───── RECORDS FOR PROCESSING

(** Lags 19 to 21 at 8800 Hz: the grid is the single MIDI index 69, whose
    lag is 20. *)
Definition cfg_a4 : config :=
  {| strides := 11; windows := 22; lmin := 19; lmax := 21; sr := 8800 |}.

(** [lmin = lmax]: outside the invariant. *)
Definition cfg_eq : config :=
  {| strides := 11; windows := 22; lmin := 21; lmax := 21; sr := 8800 |}.

(** No stride. *)
Definition cfg_nostride : config :=
  {| strides := 0; windows := 22; lmin := 19; lmax := 21; sr := 8800 |}.

(** [lmax] beyond the window. *)
Definition cfg_beyond : config :=
  {| strides := 11; windows := 22; lmin := 19; lmax := 23; sr := 8800 |}.

(** [lmin = 0]. *)
Definition cfg_lmin0 : config :=
  {| strides := 11; windows := 22; lmin := 0; lmax := 21; sr := 8800 |}.

(** The silent waveform of 22 samples. *)
Definition silence22 : list R := repeat 0 22.

(** The constant waveform of 22 ones. *)
Definition ones22 : list R := repeat 1 22.

(** An odd window with [lmax = windows]: within the invariant. *)
Definition cfg_odd : config :=
  {| strides := 11; windows := 21; lmin := 19; lmax := 21; sr := 8800 |}.

(** A sample rate of zero. *)
Definition cfg_mute : config :=
  {| strides := 11; windows := 22; lmin := 19; lmax := 21; sr := 0 |}.

(** A window of four samples with lags below two. *)
Definition cfg_tail : config :=
  {| strides := 2; windows := 4; lmin := 1; lmax := 2; sr := 16000 |}.

(** *** The two conversions on any number *)

(** [l2m(l) = 12 * np.log2(sr / (440 * l)) + 69], where it is a finite
    number: a positive sample rate and a positive lag. *)
Definition l2m_real (cfg : config) (l : R) : R :=
  12 * log2 (IZR (sr cfg) / (440 * l)) + 69.

(** [m2l(m) = sr / (440 * 2 ** ((m - 69) / 12))] *)
Definition m2l_real (cfg : config) (m : R) : R :=
  IZR (sr cfg) / (440 * Rpower 2 ((m - 69) / 12)).

End Yingram.

Module Dataset.

(** *** Strings *)

Definition has_slash (s : string) : bool :=
  existsb (Ascii.eqb "/"%char) (list_ascii_of_string s).

(** [os.path.basename]: what follows the last ['/']. *)
Fixpoint basename (s : string) : string :=
  match s with
  | EmptyString => EmptyString
  | String c s' =>
      if has_slash s then basename s' else s
  end.

(** [s.replace('.wav', '')] *)
Fixpoint remove_wav (s : string) : string :=
  match s with
  | String c1 (String c2 (String c3 (String c4 s4)) as s') =>
      if (Ascii.eqb c1 "."%char && Ascii.eqb c2 "w"%char
          && Ascii.eqb c3 "a"%char && Ascii.eqb c4 "v"%char)%bool
      then remove_wav s4
      else String c1 (remove_wav s')
  | String c1 s' => String c1 (remove_wav s')
  | EmptyString => EmptyString
  end.

(** *** Dictionaries keyed by speaker, in insertion order *)

Definition dict (V : Type) : Type := list (Z * V).

Fixpoint dict_get {V : Type} (k : Z) (d : dict V) : option V :=
  match d with
  | [] => None
  | (k', v) :: d' => if (k' =? k)%Z then Some v else dict_get k d'
  end.

(** [d[k] = v]: an existing key keeps its place, a new one goes last. *)
Fixpoint dict_set {V : Type} (k : Z) (v : V) (d : dict V) : dict V :=
  match d with
  | [] => [(k, v)]
  | (k', v') :: d' =>
      if (k' =? k)%Z then (k', v) :: d' else (k', v') :: dict_set k v d'
  end.

(** [dict(items)] *)
Definition dict_of_items {V : Type} (items : list (Z * V)) : dict V :=
  fold_left (fun d kv => dict_set (fst kv) (snd kv) d) items [].

(** *** The collaborators *)

(** The data reader: its list of files, and its transcript table from a
    file key to (speaker id, text). *)
Record DataReader : Type := {
  reader_dataset : list string;
  transcript : string -> option (Z * string)
}.

(** numpy's random generator: [seeded s] is the state of
    [np.random.default_rng(s)], [permutation g n] is the result of
    [g.permutation(n)] with the state it leaves. *)
Record Generator : Type := {
  rng : Type;
  seeded : Z -> rng;
  permutation : rng -> nat -> list nat * rng
}.

(** [np.random.default_rng(seed)]: without a seed, the generator is seeded
    from the entropy the operating system provides at that moment; a
    negative seed is refused. *)
Definition default_rng (G : Generator) (seed : option Z) (os_entropy : Z)
  : result (rng G) :=
  match seed with
  | None => Ok (seeded G os_entropy)
  | Some s => if (s <? 0)%Z then Err ValueError else Ok (seeded G s)
  end.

──────────

◆ **WHAT TO PRODUCE**
Working from the records above, write out verbatim only the lines from the line containing "(** The data" through the line containing "[np.random.default_rng(s)], [permutation g".

◆ **SOLUTION TO THIS TASK**
(** The data reader: its list of files, and its transcript table from a
    file key to (speaker id, text). *)
Record DataReader : Type := {
  reader_dataset : list string;
  transcript : string -> option (Z * string)
}.

(** numpy's random generator: [seeded s] is the state of
    [np.random.default_rng(s)], [permutation g n] is the result of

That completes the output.